Setting Up a World: Phenomenology and Cultural Amnesia in General Orders No.9
Published 18 May 2016
By using the theory of Heidegger this review-essay examines specific tropes in the film that relate to cultural forgetting. Click here for the full article.

When is a Ley Line Not a Ley Line?
Published 4 June 2015
This article looks at the phenomenon of the perambulatory hinge. Comparing it to the ley line, the author uses examples in Birmingham to discuss this psychogeographical concept. Click here for the full article.

Wednesday, 26 October 2016

What is presupposed actualization?

presuppose 1 to believe that a particular thing is true before there is any proof of it 2 to make something necessary if a particular thing is to be shown to be true or false 
actualize 1 to make something real or actual 2 to portray or represent something realistically – actualization 
Bloomsbury Concise English Dictionary

Presupposed actualization (PA) is the desire, ability and will to create potential realities. It works via the consciousness (and unconscious) of those involved in a particular project or programme who have a shared investment in its outcome. While operating seemingly abstractly via the psyche of the individuals, PA’s effects mean that those most invested in the programme already exist in the future space of the (to be) realised project, whether this is unconscious or not. This means that, in a sense, the completed project already exists.

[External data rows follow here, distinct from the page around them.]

(** The body of the loop. *)
Definition warn_one (now threshold : Z) (x : Z * SequencerRequest) : M (SWorld P) () :=
  let '(_, r) := x in
  waited ← lift (cycles_sub now (sr_issue_time r));
  if waited <? threshold then mret tt
  else
    gnet ← gets sw_gnet;
    (if (gnet : bool) then emit EvScanNetwork else fail (NullDeref "Sequencer::gnet")) ;;
    k ← get_pkt (sr_pkt r);
    emit (EvWarnDeadlock (rp_addr k)).

(** A request under way has a packet, and was issued before. *)
Definition issued_before w (now : Z) (r : SequencerRequest) : Prop :=
  is_Some (sw_pkts w !! sr_pkt r) ∧ sr_issue_time r ≤ now.

Lemma run_waited {W} (w : W) now r : sr_issue_time r ≤ now → lift (cycles_sub now (sr_issue_time r)) w = Ok (now - sr_issue_time r, w).
Proof. intros H. unfold lift, cycles_sub. by destruct (Z.leb_spec (sr_issue_time r) now); [|lia]. Qed.

Lemma run_warn_one w now threshold x t :
  sw_gnet w = true → issued_before w now x.2 →
  ∃ l, warn_one now threshold x (traced t w) = Ok (tt, traced (t ++ l) w) ∧
    omap warned l = omap (late_one w now threshold) [x] ∧ omap ev_issued l = [] ∧ omap ev_done l = [].
Proof.
  intros Hg [[k Hk] Hn]. destruct x as [a r]. unfold warn_one, late_one. simpl in *.
  rewrite (bind_run _ _ _ _ _ (run_waited (traced t w) now r Hn)). destruct (now - sr_issue_time r <? threshold).
  { exists []. by rewrite app_nil_r. }
  exists [EvScanNetwork; EvWarnDeadlock (rp_addr k)]. rewrite Hk. split_and!; [|done..].
  rewrite (bind_run _ _ _ true (traced t w)) by (unfold gets; simpl; by rewrite Hg).
  rewrite (bind_run _ _ _ tt (traced [EvScanNetwork] (traced t w))) by done.
  rewrite (bind_run _ _ _ _ _ (run_get_pkt (traced [EvScanNetwork] (traced t w)) _ k Hk)).
  trans (Ok (tt, traced [EvWarnDeadlock (rp_addr k)] (traced [EvScanNetwork] (traced t w)))); [done|].
  rewrite !traced_app. by rewrite <- ?app_assoc.
Qed.

Lemma run_warn_all w now threshold rs t :
  sw_gnet w = true → Forall (λ x, issued_before w now x.2) rs →
  ∃ l, for_each rs (warn_one now threshold) (traced t w) = Ok (tt, traced (t ++ l) w) ∧
    omap warned l = omap (late_one w now threshold) rs ∧ omap ev_issued l = [] ∧ omap ev_done l = [].
Proof.
  intros Hg Hrs. revert t. induction Hrs as [|x rs Hx Hrs IH]; intros t; [exists []; by rewrite app_nil_r|].
  destruct (run_warn_one w now threshold x t Hg Hx) as (l1 & E1 & Hw1 & Hi1 & Hd1).
  destruct (IH (t ++ l1)) as (l2 & E2 & Hw2 & Hi2 & Hd2). exists (l1 ++ l2).
  change (x :: rs) with ([x] ++ rs). rewrite !omap_app, Hw1, Hw2, Hi1, Hi2, Hd1, Hd2. split_and!; [|done..].
  cbn [app for_each]. rewrite (bind_run _ _ _ _ _ E1). by rewrite E2, app_assoc.
Qed.

Lemma run_warn_overdue w table :
  sw_gnet w = true → (∀ a r, table !! a = Some r → issued_before w (sw_curCycle w) r) →
  ∃ l, warn_overdue table w = Ok (tt, traced l w) ∧ omap warned l = late w table ∧
    omap ev_issued l = [] ∧ omap ev_done l = [].
Proof.
  intros Hg Hp. unfold warn_overdue, late. do 2 rewrite (bind_run _ _ _ _ _ eq_refl).
  destruct (run_warn_all w (sw_curCycle w) (sq_m_deadlock_threshold (sw_seq w)) (map_to_list table) [] Hg) as (l & E & Hl).
  { apply Forall_forall. intros [a r] Hr%elem_of_map_to_list. by eapply Hp. }
  exists l. rewrite traced_nil in E. split; [exact E|exact Hl].
Qed.
Definition made_world (p : nat) (k : DMAPacket) w : DWorld :=
  w <| dw_seq ::= λ x, x <| dq_m_RequestTable ::= <[makeLineAddress (dp_addr k) := started p k]> |>
                         <| dq_m_outstanding_count ::= Z.succ |> |>
    <| dw_trace ::= λ l, l ++ [DmaEnqueue (piece_msg (dw_clockEdge w) k (first_piece k)) (dw_clockEdge w) (dw_clockPeriod w)] |>.

Lemma dma_full_size w : dma_full (dma_abstract w) ↔ Z.of_nat (size (dq_m_RequestTable (dw_seq w))) = N.
Proof. unfold dma_full. simpl. by rewrite map_size_fmap. Qed.

Lemma run_dma_make w p :
  dma_ok w →
  DMASequencer_makeRequest p w =
    if decide (dma_full (dma_abstract w)) then Ok (RequestStatus_BufferFull, w)
    else match dw_pkts w !! p with
         | None => Abort (NullDeref "pkt")
         | Some k =>
             if decide (is_Some (dq_m_RequestTable (dw_seq w) !! makeLineAddress (dp_addr k)))
             then Ok (RequestStatus_Aliased, w) else Ok (RequestStatus_Issued, made_world p k w)
         end.
Proof.
  intros Hok. pose proof (dma_full_size w) as Hfull. destruct Hok.
  unfold DMASequencer_makeRequest. rewrite (bind_run _ _ _ _ _ eq_refl). unfold id.
  rewrite do_max0, do_count0. destruct (Z.eqb_spec (Z.of_nat (size (dq_m_RequestTable (dw_seq w)))) N) as [Hf|Hf].
  { rewrite decide_True by (by apply Hfull). done. }
  rewrite <- Hfull in Hf.
  rewrite decide_False by done. destruct (dw_pkts w !! p) as [k|] eqn:Hk.
  2:{ apply bind_abort. unfold get_dma_pkt. rewrite (bind_run _ _ _ _ _ eq_refl). by rewrite Hk. }
  rewrite (bind_run _ _ _ _ _ (run_pkt _ k w Hk)). cbv zeta. pose proof (do_pkts0 _ _ Hk) as Hps.
  rewrite (bind_run _ _ w tt w) by (unfold assertM; rewrite Hfull in Hf; by rewrite (proj2 (Z.ltb_lt _ _)) by lia).
  case_decide as Ha; [by rewrite bool_decide_eq_true_2|]. rewrite bool_decide_eq_false_2 by done.
  do 2 rewrite (bind_run _ _ _ _ _ eq_refl). rewrite do_mask0, land_mask, first_length by (done || by destruct Hps; lia).
  rewrite (bind_run _ _ _ _ _ (run_first_block _ k Hps)). rewrite (bind_run _ _ _ _ _ eq_refl).
  erewrite bind_run by (apply run_dma_send; exact do_queue0). unfold made_world, mret, M_ret. simpl.
  by rewrite alter_inserted, Z.add_0_r.
Qed.
Definition convert_string_to_bitarray
    (enrollment_string : string) (enrolled_char : string) : list Z :=
  (λ char, if String.eqb char enrolled_char then 1 else 0)
    <$> chars enrollment_string.

(** A marker character is a [str] of length one. *)
Definition is_char (s : string) : Prop := String.length s = 1%nat.

(** A sequence whose elements are each 0 or 1. *)
Definition is_bits (seq : list Z) : Prop := Forall (λ b, b = 0 ∨ b = 1) seq.

End Codec.

(** ** EnrollmentAggregator: [k12_processor.py] *)

Module K12.

Record date := mkdate { year : Z; month : Z; day : Z }.

Definition date_leb (a b : date) : bool :=
  (year a <? year b)
  || ((year a =? year b)
      && ((month a <? month b) || ((month a =? month b) && (day a <=? day b)))).

(** [a <= b] on date cells: a comparison with a null date (NaT) is False. *)
Definition cell_le (a b : option date) : bool :=
  match a, b with
  | Some x, Some y => date_leb x y
  | _, _ => false
  end.

(** A raw enrollment row, as the history fetch returns it. *)
Record EnrollmentRow := {
  TokenID : Z;
  OrganizationYear : Z;
  EnrollmentBeginDT : option date;
  EnrollmentEndDT : option date
}.

(** A row of the preprocessed frame: the raw columns and the two added ones. *)
Record PreprocessedRow := {
  raw : EnrollmentRow;
  EndDT : option date;          (* EnrollmentEndDT after fillna *)
  SchoolYearEnd : date;
  SchoolYear : Z
}.

(** [fillna]: a null cell takes the default. *)
Definition fillna {T} (cell : option T) (default : T) : option T :=
  match cell with
  | Some v => Some v
  | None => Some default
  end.

Definition preprocess_data (k12_df : list EnrollmentRow) : list PreprocessedRow :=
  (* SchoolYearEnd: August 31 of the organization year *)
  let with_end := (λ r, (r, mkdate (OrganizationYear r) 8 31)) <$> k12_df in
  (* keep the rows with EnrollmentBeginDT <= SchoolYearEnd *)
  let kept :=
    filter (λ p, cell_le (EnrollmentBeginDT p.1) (Some p.2) = true) with_end in
  (* null EnrollmentEndDT: September 1 of the previous year; SchoolYear *)
  (λ p, {| raw := p.1;
           EndDT := fillna (EnrollmentEndDT p.1)
                      (mkdate (OrganizationYear p.1 - 1) 9 1);
           SchoolYearEnd := p.2;
           SchoolYear := OrganizationYear p.1 |}) <$> kept.

(** The fifteenth of September..December of the previous year, then of
    January..August of the school year. *)
Definition months (school_year : Z) : list date :=
  let year_start := school_year - 1 in
  ((λ m, mkdate year_start m 15) <$> [9; 10; 11; 12])
  ++ ((λ m, mkdate school_year m 15) <$> [1; 2; 3; 4; 5; 6; 7; 8]).

Definition compute_enrollment_bitarray
    (school_year : Z) (periods : list (option date * option date)) : list Z :=
  (λ month,
     let enrolled :=
       existsb (λ p, cell_le p.1 (Some month) && cell_le (Some month) p.2)
               periods in
     if enrolled then 1 else 0) <$> months school_year.

(** Order of the group keys of [groupby(['TokenID', 'SchoolYear'])]. *)
Definition key_le (a b : Z * Z) : Prop :=
  a.1 < b.1 ∨ (a.1 = b.1 ∧ a.2 ≤ b.2).

#[local] Instance key_le_dec a b : Decision (key_le a b).
Proof. unfold key_le. apply _. Defined.

Definition group_key (r : PreprocessedRow) : Z * Z := (TokenID (raw r), SchoolYear r).

(** The groups of [groupby(['TokenID', 'SchoolYear'])], each with the
    (begin, end) periods handed to the bitmap computation. *)
Definition enrollment_groups (k12_df : list PreprocessedRow)
    : list ((Z * Z) * list (option date * option date)) :=
  let keys := merge_sort key_le (drop_duplicates id (group_key <$> k12_df)) in
  (λ k, (k, (λ r, (EnrollmentBeginDT (raw r), EndDT r))
              <$> filter (λ r, group_key r = k) k12_df)) <$> keys.

(** Rows (TokenID, SchoolYear, EnrollmentBitarray). *)
Definition generate_enrollment_bitarrays (k12_df : list PreprocessedRow)
    : list (Z * Z * list Z) :=
  (λ g, (g.1.1, g.1.2, compute_enrollment_bitarray g.1.2 g.2))
    <$> enrollment_groups k12_df.

(** A cell of the pivot: a bitmap, or null where the Token has no row for the
    school year. *)
Definition cell := option (list Z).

(** The pivot, column by column: the label of a school-year column and its
    cells, one per Token of the index. *)
Definition pivot_frame (L : Type) := list (L * list cell).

PA is not the same as belief or will, even though it utilises them in order to reach its fruition. Rather, it is the projection of the finalised product as it appears in mind and how this vision unconsciously operates via discourse in order to make it a reality. The repeating of tropes (for example: how they appear in what Foucault calls ‘statements’), the physical act of inscribing words and images that support the mission at hand, and the circulation of significant motifs in the wider community, all unconsciously create schemas that help to concretise the outcome. In an Althusserian sense we can describe this as being material in that the procedures that underpin the discourse exist in an apparatus that creates subjects specific to the cause. The ideology is driven through the material practices of communicating, operating on the subjects reflexively, and on the future proactively, such that the result is manifest in advance.